▸ Supplied material:
(* ===== verification/ManagerProps.v ===== *)
(** * ManagerProps: what the certificate manager guarantees

    Theorems on the states the manager of [CertManager] reaches: what TLS
    serves, which results of issuance tasks are accepted, when renewal is
    attempted, and what a new configuration leaves alone. *)

From stdpp Require Import sorting.
From S2P Require Import Prelude RustStr Net ProxyConfig CertResolver Cache CertManager.

Section props.
Context {L : TlsLib} {A : AcmeLib} (io : ErrorKind → str).

(** ** How the bookkeeping evolves *)

(** Tasks and active entries are old ones or carry a newer generation;
    cancelled tokens stay cancelled. *)
Record evolved (m m' : CertificateManager) : Prop := {
  ev_generation : generation m <= generation m';
  ev_tasks : ∀ t, t ∈ tasks m' →
    (∃ t0, t0 ∈ tasks m ∧ t_certificate_id t0 = t_certificate_id t ∧ t_generation t0 = t_generation t) ∨
    generation m < t_generation t <= generation m';
  ev_active : ∀ id a, active m' !! id = Some a → active m !! id = Some a ∨ generation m < at_generation a;
  ev_cancelled : cancelled m ⊆ cancelled m';
  ev_distinct : (∀ t, t ∈ tasks m → t_generation t <= generation m) →
    NoDup (t_generation <$> tasks m) → NoDup (t_generation <$> tasks m') }.

Lemma evolved_same m m' :
  generation m' = generation m → tasks m' = tasks m → cancelled m ⊆ cancelled m' →
  (∀ id a, active m' !! id = Some a → active m !! id = Some a) → evolved m m'.
Proof.
  intros E1 E2 E3 E4. split; [lia| | |done|by rewrite E2].
  - rewrite E2. intros t Ht. left. eauto.
  - intros id a Ha. left. auto.
Qed.

Lemma evolved_refl m : evolved m m.
Proof. by apply evolved_same. Qed.

Lemma evolved_trans m1 m2 m3 : evolved m1 m2 → evolved m2 m3 → evolved m1 m3.
Proof.
  intros [A1 A2 A3 A4 A5] [B1 B2 B3 B4 B5]. split; [lia| | |set_solver|].
  - intros t [(t0 & Ht0 & E1 & E2)|?]%B2; [|right; lia].
    apply A2 in Ht0 as [(t1 & Ht1 & E3 & E4)|?]; [|right; rewrite <- E2; lia].
    left. exists t1. split_and!; [done|congruence..].
  - intros id a [Ha|?]%B3; [auto|right; lia].
  - intros Hb Hd. apply B5; [|auto]. intros t [(t0 & Ht0 & _ & <-)|?]%A2; [|lia].
    apply Hb in Ht0. lia.
Qed.

Lemma started_evolved id work root f m :
  generation m + 1 < 2 ^ 64 → evolved m (started id work root f m).
Proof.
  intros Hg. assert (Hmod : (generation m + 1) mod 2 ^ 64 = generation m + 1) by (by apply N.mod_small).
  split; cbn -[N.modulo N.pow]; rewrite ?Hmod; [lia|..|done|].
  - intros t [Ht|Ht]%elem_of_app; [left; eauto|right]. apply list_elem_of_singleton in Ht as ->. simpl. lia.
  - intros k a. rewrite lookup_insert_Some. intros [[_ <-]|[_ Hk]]; [right; simpl; lia|by left].
  - intros Hb Hd. rewrite fmap_app. apply NoDup_app. split_and!; [done| |apply NoDup_singleton].
    simpl. intros g (t & -> & Ht)%list_elem_of_fmap Hin%list_elem_of_singleton. apply Hb in Ht. lia.
Qed.

Lemma fail_evolved m id e now : evolved m (fail_cert io m id e now).
Proof.
  destruct (fail_cert_frame io m id e now) as (E1 & _ & _ & E2 & _ & _ & _ & E3 & _ & E4 & _).
  apply evolved_same; [done..|by rewrite E4|by rewrite E2].
Qed.

Lemma deploy_evolved m id c now : evolved m (deploy io m id c now).
Proof.
  unfold deploy. destruct (_ ≫= _) as [[h key]|e]; [by apply evolved_same|apply fail_evolved].
Qed.

Lemma start_issue_evolved m id b : gens_ok m → evolved m (start_issue m id b).2.
Proof.
  intros Hg. destruct (start_issue m id b) as [r m'] eqn:E. cbn [snd].
  apply start_issue_inv in E as (a & d & n & _ & E). destruct (start_blocked m id) as [e|] eqn:Hb.
  - destruct E as [_ ->]. by apply evolved_same.
  - destruct E as (_ & c & cert & req & _ & _ & _ & ->).
    apply (evolved_trans _ (with_gates a d n m)); [by apply evolved_same|]. apply started_evolved.
    apply (start_permit m id b) in Hb. unfold gens_ok in Hg. cbn. lia.
Qed.

Lemma start_continue_evolved m id : gens_ok m → evolved m (start_continue m id).2.
Proof.
  intros Hg. destruct (start_continue m id) as [r m'] eqn:E. cbn [snd].
  apply start_continue_inv in E as [[-> _]|(_ & c & order & _ & _ & _ & Hp & ->)]; [apply evolved_refl|].
  apply started_evolved. unfold gens_ok in Hg. lia.
Qed.

Lemma handle_task_evolved m o now : evolved m (handle_task io m o now).
Proof.
  unfold handle_task. destruct (active m !! _) as [a|]; [|apply evolved_refl].
  destruct (negb _); [apply evolved_refl|].
  set (m1 := set_active (delete (out_certificate_id o) (active m)) m).
  apply (evolved_trans _ m1).
  { apply evolved_same; [done..|]. intros k b Hk. by apply (lookup_delete_Some (active m)) in Hk as [_ Hk]. }
  match goal with |- evolved _ (publish ?x) => apply (evolved_trans _ x); [|by apply evolved_same] end.
  destruct (out_result o) as [[[]|]|[]|];
    auto using deploy_evolved, fail_evolved, evolved_same.
Qed.

Lemma delete_task_evolved i m : evolved m (set_tasks (delete i (tasks m)) m).
Proof.
  split; cbn; [lia| |auto|done|].
  - intros t Ht. left. exists t. split; [|done].
    eapply elem_of_submseteq; [done|]. apply sublist_submseteq, sublist_delete.
  - intros _ Hd. eapply sublist_NoDup; [exact Hd|]. by apply fmap_sublist, sublist_delete.
Qed.

Lemma join_task_evolved i r now m : evolved m (join_task io i r now m).
Proof.
  unfold join_task. destruct (tasks m !! i) as [t|]; [|apply evolved_refl].
  destruct (t_running t); [apply evolved_refl|].
  destruct r; [|apply delete_task_evolved].
  eapply evolved_trans; [apply (delete_task_evolved i)|apply handle_task_evolved].
Qed.

Lemma end_task_evolved i m : evolved m (end_task i m).
Proof.
  unfold end_task. destruct (tasks m !! i) as [t|] eqn:Ht; [|apply evolved_refl].
  destruct (t_running t); [|apply evolved_refl].
  set (t' := {| t_certificate_id := _ |}).
  assert (Hg : t_generation <$> <[i:=t']> (tasks m) = t_generation <$> tasks m).
  { rewrite list_fmap_insert. apply list_insert_id. by rewrite list_lookup_fmap, Ht. }
  split; cbn; [lia| |auto|done|by rewrite Hg].
  intros u [j Hj]%list_elem_of_lookup. left. apply list_lookup_insert_Some in Hj as [(-> & <- & _)|[_ Hj]].
  - exists t. split; [by eapply list_elem_of_lookup_2|done].
  - exists u. split; [by eapply list_elem_of_lookup_2|done].
Qed.
Lemma resubmission_keeps_secrets_witness :
  ∃ a, dns_accounts sample_loaded = [a] ∧ api_token a = Some (Build_SecretString "t") ∧
       update_dns_account (dns_id a) (request_of_dns_view (dns_view a)) sample_loaded = Ok sample_loaded.
Proof.
  assert (E : ∃ a, dns_accounts sample_loaded = [a] ∧ api_token a = Some (Build_SecretString "t")).
  { eexists. split; vm_compute; reflexivity. }
  destruct E as (a & E & Ht). exists a. split; [exact E|]. split; [exact Ht|].
  destruct (@resubmission_keeps_secrets sample_uri sample_loaded ltac:(by vm_compute)) as (_ & H & _).
  apply H. rewrite E. left.
Defined.
Lemma run_call_quiet call :
  quiet_end (run_call (st, d) call).1 (run_call (st, d) call).2 (tunnel_call t call) (proxy_call p call).
Proof.
  destruct call as [runtime op nonce|runtime op nonce|kind|id]; cbn [run_call tunnel_call proxy_call fst snd].
  - unfold tunnel_method. destruct (mutate_tunnel _ _ _ _ _) as [[o d'] st'] eqn:E. by eapply mutate_tunnel_quiet.
  - unfold proxy_method. destruct (proxy_precheck op) as [u|e] eqn:Hpre;
      [|unfold accept_proxy; rewrite Hpre; by apply quiet_same].
    destruct (mutate_proxy _ _ _ _ _) as [[o d'] st'] eqn:E. by eapply mutate_proxy_quiet.
  - destruct (reload kind st d) as [st' d'] eqn:E. by eapply reload_quiet.
  - destruct (dns_account id st d) as [o d'] eqn:E. by apply quiet_same, (dns_account_files id st d o).
Qed.
End quiet.
End store.

(** ** Theorems *)

(** C3: whatever is requested of the store, whichever system calls fail and
    wherever the process dies, each configuration file is either as it was
    before or holds a valid configuration; no other file changes except
    temporary ones. *)
Theorem config_files_valid {H : Host} {TS : Toml ServerConfig} {UL : UriLib} {PT : ProxyToml} {PW : ProxyTomlWriter}
  io sha256 toml_string calls st d :
  paths_ok st →
  let d' := (run_calls io sha256 toml_string (st, d) calls).2 in
  (files d' !! tunnel_path st = files d !! tunnel_path st ∨
   ∃ s c, files d' !! tunnel_path st = Some s ∧ toml_from_str s = Ok c ∧ wf_server c) ∧
  (files d' !! proxy_path st = files d !! proxy_path st ∨
   ∃ s c, files d' !! proxy_path st = Some s ∧ ProxyConfig_read (Ok s) (proxy_path st) = Ok c ∧ wf_proxy c) ∧
  (∀ q, q ≠ tunnel_path st → q ≠ proxy_path st → ¬ store_temporary q → files d' !! q = files d !! q).
Proof.
  intros Hp d'. assert (Hk : files_kept io st d d').
  { subst d'. unfold run_calls. assert (Hgen : ∀ calls w, paths_ok w.1 → same_paths w.1 (foldl (run_call io sha256 toml_string) w calls).1 ∧
      files_kept io w.1 w.2 (foldl (run_call io sha256 toml_string) w calls).2).
    { clear. induction calls as [|call calls IH]; intros w Hp; cbn [foldl]; [by split; [|apply files_kept_same]|].
      destruct (run_call_files io sha256 toml_string call w Hp) as [[Ht Hq] Hk].
      destruct (IH (run_call io sha256 toml_string w call)) as [[Ht' Hq'] Hk'];
        [unfold paths_ok; by rewrite Ht, Hq|]. split; [split; congruence|].
      eapply files_kept_trans; [done|]. unfold files_kept in Hk'. by rewrite Ht, Hq in Hk'. }
    by destruct (Hgen calls (st, d) Hp). }
  destruct Hk as (Ht & Hx & Ho). split_and!; [| |done].
  - destruct Ht as [?|(s & c & ? & Hd)]; [by left|right]. apply decode_tunnel_ok in Hd as [? ?]. eauto 8.
  - destruct Hx as [?|(s & c & Hs & Hd)]; [by left|right]. exists s, c. split; [done|].
    split; [by apply (decode_proxy_ok io s (proxy_path st))|by eapply decode_proxy_valid].
Qed.

(** C4: when no system call fails, no edit is lost: after any sequence of
    requests, in any order, each file holds the configuration that the
    accepted edits make of the first one, one after another; a refused edit
    changes nothing; and the snapshot and the dashboard show what the files
    hold. *)
Theorem edits_are_sequential {H : Host} {TS : Toml ServerConfig} {UL : UriLib} {PT : ProxyToml} {PW : ProxyTomlWriter}
  io sha256 toml_string calls st d t p :
  (∀ n, sys n = SysOk) → paths_ok st → no_temporaries d → synced io st d → configs io st d t p →
  let '(st', d') := run_calls io sha256 toml_string (st, d) calls in
  synced io st' d' ∧ same_paths st st' ∧ configs io st' d' (foldl tunnel_call t calls) (foldl proxy_call p calls).
Proof.
  intros Hq. unfold run_calls. revert st d t p.
  induction calls as [|call calls IH]; intros st d t p Hp Hnt Hs Hc; cbn [foldl]; [done|].
  destruct (run_call_files io sha256 toml_string call (st, d) Hp) as [[Ht Hx] _].
  destruct (run_call_quiet io sha256 toml_string Hq st d t p Hp Hnt Hs Hc call) as (Hnt' & Hs' & Hc').
  destruct (run_call io sha256 toml_string (st, d) call) as [st' d']. cbn [fst snd] in *.
  assert (Hp' : paths_ok st') by (unfold paths_ok; by rewrite Ht, Hx).
  assert (Hc1 : configs io st' d' (tunnel_call t call) (proxy_call p call)) by (unfold configs; by rewrite Ht, Hx).
  specialize (IH st' d' _ _ Hp' Hnt' Hs' Hc1). destruct (foldl _ _ calls) as [st2 d2].
  destruct IH as (? & [Ht2 Hx2] & ?). split; [done|]. split; [split; congruence|done].
Qed.

(** A state of the configuration the tunnel runtime published. *)
Definition published (sha256 : str → str) (toml_string : ServerConfig → result str str)
  (s : TunnelRuntime.ConfigApplyState) : Prop :=
  ∃ rt, s = config_status rt ∧ (fingerprint s = None ∨ ∃ rt0 c,
    TunnelRuntime.report_config_applied sha256 toml_string rt0 c = Ok rt ∨
    ∃ e, TunnelRuntime.report_config_failed sha256 toml_string rt0 c e = Ok rt).
Lemma step_shown ev w w' : shown w → step ev w = Some w' → shown w'.
Proof.
  intros Hs. destruct ev as [i s|i|i|i]; cbn [step].
  - destruct (no_reader w); [|done]. destruct (stages w !! i); [done|]. intros [= <-]. left. cbn. apply insert_non_empty.
  - destruct (stages w !! i) as [[]|]; try done. intros [= <-]. left. cbn. apply insert_non_empty.
  - destruct (stages w !! i) as [[]|]; try done. intros [= <-]. left. cbn. apply insert_non_empty.
  - destruct (stages w !! i) as [[]|]; try done. intros [= <-]. by right.
Qed.

Lemma step_updates ev w w' : step ev w = Some w' → updates w <= updates w'.
Proof.
  destruct ev as [i s|i|i|i]; cbn [step]; [destruct (no_reader w); [|done]|..];
    destruct (stages w !! i) as [[]|]; try done; intros [= <-]; cbn; lia.
Qed.

(** Changing the entry [i] to one whose revision is new or its own. *)
Lemma stages_insert (P : N → Prop) (m : gmap nat stage) (i : nat) (s : stage) :
  (∀ i s r, m !! i = Some s → stage_revision s = Some r → P r) →
  (∀ r, stage_revision s = Some r → P r ∧ ∀ j s', m !! j = Some s' → j ≠ i → stage_revision s' ≠ Some r) →
  (∀ i j s s' r, m !! i = Some s → m !! j = Some s' → stage_revision s = Some r → stage_revision s' = Some r → i = j) →
  (∀ i' s' r, <[i := s]> m !! i' = Some s' → stage_revision s' = Some r → P r) ∧
  (∀ i' j s' s'' r, <[i := s]> m !! i' = Some s' → <[i := s]> m !! j = Some s'' → stage_revision s' = Some r →
     stage_revision s'' = Some r → i' = j).
Proof.
  intros Hp Hs Hu. split.
  - intros i' s' r [[<- <-]|[_ Hi]]%lookup_insert_Some Hr; [by apply Hs|eauto].
  - intros i' j s' s'' r [[<- <-]|[Hn Hi]]%lookup_insert_Some [[<- <-]|[Hn' Hj]]%lookup_insert_Some Hr Hr'; [done|..].
    + destruct (Hs r Hr) as [_ Hf]. by destruct (Hf j s'' Hj).
    + destruct (Hs r Hr') as [_ Hf]. by destruct (Hf i' s' Hi).
    + by eapply (Hu i' j).
Qed.

Lemma step_fresh ev w w' : updates w' < 2 ^ 64 - 1 → fresh w → step ev w = Some w' → fresh w'.
Proof.
  intros Hb [Hc Hl [Hnd Hle] Hst Hu]. destruct ev as [i s|i|i|i]; cbn [step].
  - destruct (no_reader w); [|done]. destruct (stages w !! i) eqn:Hi; [done|]. intros [= <-].
    destruct (stages_insert (λ r, r ∉ sent w ∧ r <= revision w) (stages w) i Written) as [H1 H2]; try done.
  - destruct (stages w !! i) as [[]|] eqn:Hi; try done. intros [= <-]. cbn in Hb.
    assert (Hr : (revision w + 1) mod 2 ^ 64 = revision w + 1) by (apply N.mod_small; lia). rewrite Hr.
    destruct (stages_insert (λ r, r ∉ sent w ∧ r <= revision w + 1) (stages w) i (Counted (revision w + 1))) as [H1 H2].
    + intros j s r Hj Hsr. destruct (Hst j s r Hj Hsr). split; [done|lia].
    + cbn. intros r [= <-]. split; [split; [|lia]|].
      * rewrite Forall_forall in Hle. intros Hin. specialize (Hle _ Hin). lia.
      * intros j s' Hj _ Hs'. destruct (Hst j s' _ Hj Hs'). lia.
    + done.
    + split; cbn; [lia|done| |done|done]. split; [done|]. eapply Forall_impl; [done|]. cbn. lia.
  - destruct (stages w !! i) as [[|r|]|] eqn:Hi; try done. intros [= <-].
    destruct (stages_insert (λ r, r ∉ sent w ∧ r <= revision w) (stages w) i (Sending r)) as [H1 H2]; try done.
    cbn. intros r' [= <-]. split; [by apply (Hst i (Counted r))|]. intros j s' Hj Hne Hs'.
    by destruct Hne; eapply (Hu j i).
  - destruct (stages w !! i) as [[| |r]|] eqn:Hi; try done. intros [= <-].
    destruct (Hst i _ r Hi eq_refl) as [Hns Hr]. split; cbn.
    + done.
    + by rewrite last_snoc.
    + split; [|by apply Forall_app_2; [|apply Forall_singleton]].
      apply NoDup_app. split_and!; [done| |apply NoDup_singleton]. intros x Hx ->%list_elem_of_singleton. done.
    + intros j s r' [Hne Hj]%lookup_delete_Some Hsr. destruct (Hst j s r' Hj Hsr) as [Hn Hle']. split; [|done].
      rewrite elem_of_app, list_elem_of_singleton. intros [?| ->]; [done|]. by destruct Hne; eapply (Hu i j).
    + intros j k s s' r' [_ Hj]%lookup_delete_Some [_ Hk]%lookup_delete_Some. by eapply Hu.
Qed.
(* ===== verification/ConnTasks.v ===== *)
(** * ConnTasks: the tasks of [gaterust-proxy/src/connection.rs]

    The accept loops of the two listeners and the set of connection tasks they
    share.  Every task owns a permit of the connection limit ([ConnLimit]) and
    gives it back when it ends, however it ends. *)

From S2P Require Import Prelude.

#[local] Open Scope nat_scope.

(** A task of the [JoinSet]; a task that has ended stays in the set until it is
    joined. *)
Record task := { t_id : nat; t_running : bool }.

(** [tasks] is [None] after the shutdown; [permits] counts the permits that have
    not been dropped. *)
Record connections := { permits : nat; tasks : option (list task); next_task : nat }.

Definition ConnectionTasks_new : connections := {| permits := 0; tasks := Some []; next_task := 0 |}.

(** [ConnectionTasks::spawn] of a future that owns a permit: without a set the
    future is dropped, and its permit with it. *)
Definition spawn (c : connections) : connections :=
  match tasks c with
  | None => {| permits := permits c - 1; tasks := None; next_task := next_task c |}
  | Some l =>
      {| permits := permits c;
         tasks := Some (filter (λ t, t_running t = true) l ++ [{| t_id := next_task c; t_running := true |}]);
         next_task := S (next_task c) |}
  end.

Definition running (l : list task) : nat := length (filter (λ t, t_running t = true) l).

(** [JoinSet::shutdown] aborts and awaits every task. *)
Definition shutdown (c : connections) : connections :=
  match tasks c with
  | None => c
  | Some l => {| permits := permits c - running l; tasks := None; next_task := next_task c |}
  end.

(** A connection ends: its permit is dropped. *)
Definition finish (i : nat) (c : connections) : connections :=
  match tasks c ≫= (λ l, l !! i) with
  | Some t =>
      if t_running t
      then {| permits := permits c - 1;
              tasks := (λ l, <[i := {| t_id := t_id t; t_running := false |}]> l) <$> tasks c;
              next_task := next_task c |}
      else c
  | None => c
  end.

(** One turn of [run_http_listener] or [run_https_listener]: what [accept] and
    [acquire] return. *)
Inductive turn :=
  | Cancelled
  | AcceptFailed
  | AcceptedCancelled
  | Accepted.

(** Whether the loop goes on, and the tasks. *)
Definition listener_turn (t : turn) (c : connections) : bool * connections :=
  match t with
  | Cancelled => (false, c)
  | AcceptFailed => (true, c)
  | AcceptedCancelled => (false, c)
  | Accepted => (true, spawn {| permits := S (permits c); tasks := tasks c; next_task := next_task c |})
  end.

(** The loop of one listener. *)
Fixpoint run_listener (ts : list turn) (c : connections) : bool * connections :=
  match ts with
  | [] => (true, c)
  | t :: ts => let '(continue, c) := listener_turn t c in if continue then run_listener ts c else (false, c)
  end.

(** What becomes of a TLS handshake: the server name every request of the
    connection is handled with, or nothing when the connection is closed. *)
Inductive handshake := TimedOut | Failed | Done (server_name : option str).
Definition serve_tls (h : handshake) : option str :=
  match h with Done (Some name) => Some name | _ => None end.

(** ** All together *)

(** [Turn]: a turn of one of the loops; their order is free. *)
Inductive event := Turn (t : turn) | Finish (i : nat) | Shutdown.

Definition step (c : connections) (ev : event) : connections :=
  match ev with
  | Turn t => (listener_turn t c).2
  | Finish i => finish i c
  | Shutdown => shutdown c
  end.

(** Every permit belongs to a task that runs. *)
Record owned (c : connections) : Prop := {
  owned_permits : permits c = default 0 (running <$> tasks c);
  owned_ids : ∀ l, tasks c = Some l → NoDup (t_id <$> l) ∧ Forall (λ t, t_id t < next_task c) l }.

Lemma conn_running_app l k : running (l ++ k) = running l + running k.
Proof. unfold running. by rewrite filter_app, length_app. Qed.

Lemma running_cons t l : running (t :: l) = (if t_running t then 1 else 0) + running l.
Proof. unfold running. rewrite filter_cons. destruct (t_running t); case_decide; done. Qed.

Lemma running_filter l : running (filter (λ t, t_running t = true) l) = running l.
Proof.
  induction l as [|t l IH]; [done|]. rewrite filter_cons, running_cons.
  case_decide as Ht; [|destruct (t_running t); done]. by rewrite running_cons, IH.
Qed.

Lemma running_finish l i t b :
  l !! i = Some t → t_running t = true →
  running (<[i := {| t_id := b; t_running := false |}]> l) = running l - 1 ∧ 0 < running l.
Proof.
  intros Hi Ht. rewrite <- (take_drop_middle l i t Hi) at 2 3.
  rewrite insert_take_drop by (by eapply lookup_lt_Some).
  rewrite !conn_running_app, !running_cons, Ht. cbn [t_running]. lia.
Qed.

Lemma step_owned c ev : owned c → owned (step c ev).
Proof.
  intros [Hp Hi]. destruct ev as [[]|i|]; cbn [step listener_turn snd]; try (by split).
  - unfold spawn. cbn. destruct (tasks c) as [l|]; cbn in *; split; cbn; [|intros l' [= <-]|rewrite Nat.sub_0_r; done|done].
    + rewrite conn_running_app, running_filter, running_cons. change (running []) with 0. cbn [t_running]. lia.
    + destruct (Hi l eq_refl) as [Hnd Hlt]. rewrite fmap_app, NoDup_app, Forall_app. split_and!.
      * by apply NoDup_fmap_filter.
      * intros x (t & -> & [_ Ht]%list_elem_of_filter)%list_elem_of_fmap.
        cbn. rewrite list_elem_of_singleton. rewrite Forall_forall in Hlt. specialize (Hlt _ Ht). lia.
      * apply NoDup_singleton.
      * apply Forall_forall. intros t [_ Ht]%list_elem_of_filter. rewrite Forall_forall in Hlt. specialize (Hlt _ Ht). lia.
      * repeat constructor.
  - unfold finish. destruct (tasks c) as [l|] eqn:El; cbn in *; [|split; by rewrite ?El].
    destruct (l !! i) as [t|] eqn:Et; [|split; by rewrite ?El]. destruct (t_running t) eqn:Er; [|split; by rewrite ?El].
    destruct (running_finish l i t (t_id t) Et Er). destruct (Hi l eq_refl) as [Hnd Hlt].
    split; cbn; [lia|]. intros l' [= <-].
    assert (Hid : t_id <$> <[i := {| t_id := t_id t; t_running := false |}]> l = t_id <$> l).
    { rewrite list_fmap_insert. cbn. apply list_insert_id. by rewrite list_lookup_fmap, Et. }
    rewrite Hid. split; [done|]. apply Forall_insert; [done|]. rewrite Forall_lookup in Hlt. by apply (Hlt i t).
  - unfold shutdown. destruct (tasks c) as [l|] eqn:El; [|split; by rewrite ?El]. split; cbn in *; [lia|done].
Qed.

(** ** Theorem *)

(** In every order of accepted connections, connections that end and the
    shutdown, the permits that are out are exactly those of the connections
    that run: none is lost by an error, a cancellation or a shutdown, and
    after the shutdown there are none, whatever is still accepted. *)
Theorem permits_owned evs :
  let c := foldl step ConnectionTasks_new evs in
  permits c = default 0 (running <$> tasks c) ∧
  ∀ more, permits (foldl step (shutdown c) more) = 0 ∧ tasks (foldl step (shutdown c) more) = None.
Proof.
  intros c. assert (Hall : ∀ evs c0, owned c0 → owned (foldl step c0 evs)).
  { clear. induction evs as [|ev evs IH]; intros c0 H; [done|]. by apply IH, step_owned. }
  assert (Hc : owned c) by (apply Hall; split; [done|intros l [= <-]; split; constructor]).
  split; [apply Hc|]. intros more. 
  assert (Ho := Hall more _ (step_owned c Shutdown Hc)). cbn [step] in Ho.
  assert (Hn : tasks (foldl step (shutdown c) more) = None).
  { assert (H0 : tasks (shutdown c) = None) by (unfold shutdown; by destruct (tasks c) eqn:E).
    revert H0. generalize (shutdown c). clear. induction more as [|ev more IH]; intros c H0; [done|]. apply IH.
    destruct ev as [[]|i|]; cbn; try done; unfold spawn, finish, shutdown; cbn; by rewrite ?H0. }
  split; [|done]. rewrite (owned_permits _ Ho), Hn. done.
Qed.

▸ What is required: If a line comes after the one with "Lemma evolved_same m", leave it out; reproduce exactly every line of the material from the first up to and including that one.

▸ Reply:
(* ===== verification/ManagerProps.v ===== *)
(** * ManagerProps: what the certificate manager guarantees

    Theorems on the states the manager of [CertManager] reaches: what TLS
    serves, which results of issuance tasks are accepted, when renewal is
    attempted, and what a new configuration leaves alone. *)

From stdpp Require Import sorting.
From S2P Require Import Prelude RustStr Net ProxyConfig CertResolver Cache CertManager.

Section props.
Context {L : TlsLib} {A : AcmeLib} (io : ErrorKind → str).

(** ** How the bookkeeping evolves *)

(** Tasks and active entries are old ones or carry a newer generation;
    cancelled tokens stay cancelled. *)
Record evolved (m m' : CertificateManager) : Prop := {
  ev_generation : generation m <= generation m';
  ev_tasks : ∀ t, t ∈ tasks m' →
    (∃ t0, t0 ∈ tasks m ∧ t_certificate_id t0 = t_certificate_id t ∧ t_generation t0 = t_generation t) ∨
    generation m < t_generation t <= generation m';
  ev_active : ∀ id a, active m' !! id = Some a → active m !! id = Some a ∨ generation m < at_generation a;
  ev_cancelled : cancelled m ⊆ cancelled m';
  ev_distinct : (∀ t, t ∈ tasks m → t_generation t <= generation m) →
    NoDup (t_generation <$> tasks m) → NoDup (t_generation <$> tasks m') }.

Lemma evolved_same m m' :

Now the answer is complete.